Start of Given records

Lemma insert_row_sorted r l :
  r_id r ∉ map r_id l -> StronglySorted id_lt l -> StronglySorted id_lt (insert_row r_id r l).
Proof.
  induction l as [|x l IH]; intros Hni Hs; simpl; [by repeat constructor|]. cbn [map] in Hni. apply not_elem_of_cons in Hni as [Hne Hni].
  apply StronglySorted_inv in Hs as [Hs Hall]. destruct (str_ltb (r_id x) (r_id r)) eqn:E.
  - constructor; [by apply IH|]. rewrite insert_row_perm. constructor; [exact E|done].
  - assert (id_lt r x) as Hrx by (apply str_ltb_total; congruence). constructor; [by constructor|]. constructor; [done|].
    eapply Forall_impl; [exact Hall|]. intros y. by apply str_ltb_trans.
Qed.

Lemma sort_rows_sorted l : NoDup (map r_id l) -> StronglySorted id_lt (sort_rows r_id l).
Proof.
  induction l as [|r l IH]; intros Hnd; simpl; [constructor|]. cbn [map] in Hnd. apply NoDup_cons in Hnd as [Hni Hnd].
  apply insert_row_sorted; [|by apply IH]. by rewrite sort_rows_perm.
Qed.

Lemma sorted_split l n x y : StronglySorted id_lt l -> x ∈ take n l -> y ∈ drop n l -> id_lt x y.
Proof.
  revert n. induction l as [|a l IH]; intros [|n] Hs; simpl; try by intros ?%elem_of_nil.
  apply StronglySorted_inv in Hs as [Hs Hall]. intros [->|Hx]%elem_of_cons Hy; [|by apply (IH n)].
  rewrite Forall_forall in Hall. apply Hall. rewrite <- (take_drop n l). apply elem_of_app. by right.
Qed.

End of Given records

■ Work to be completed ■
Your answer should be every line from the material above in which the word "done" appears.

■ Exercise result ■
  - constructor; [by apply IH|]. rewrite insert_row_perm. constructor; [exact E|done].
  - assert (id_lt r x) as Hrx by (apply str_ltb_total; congruence). constructor; [by constructor|]. constructor; [done|].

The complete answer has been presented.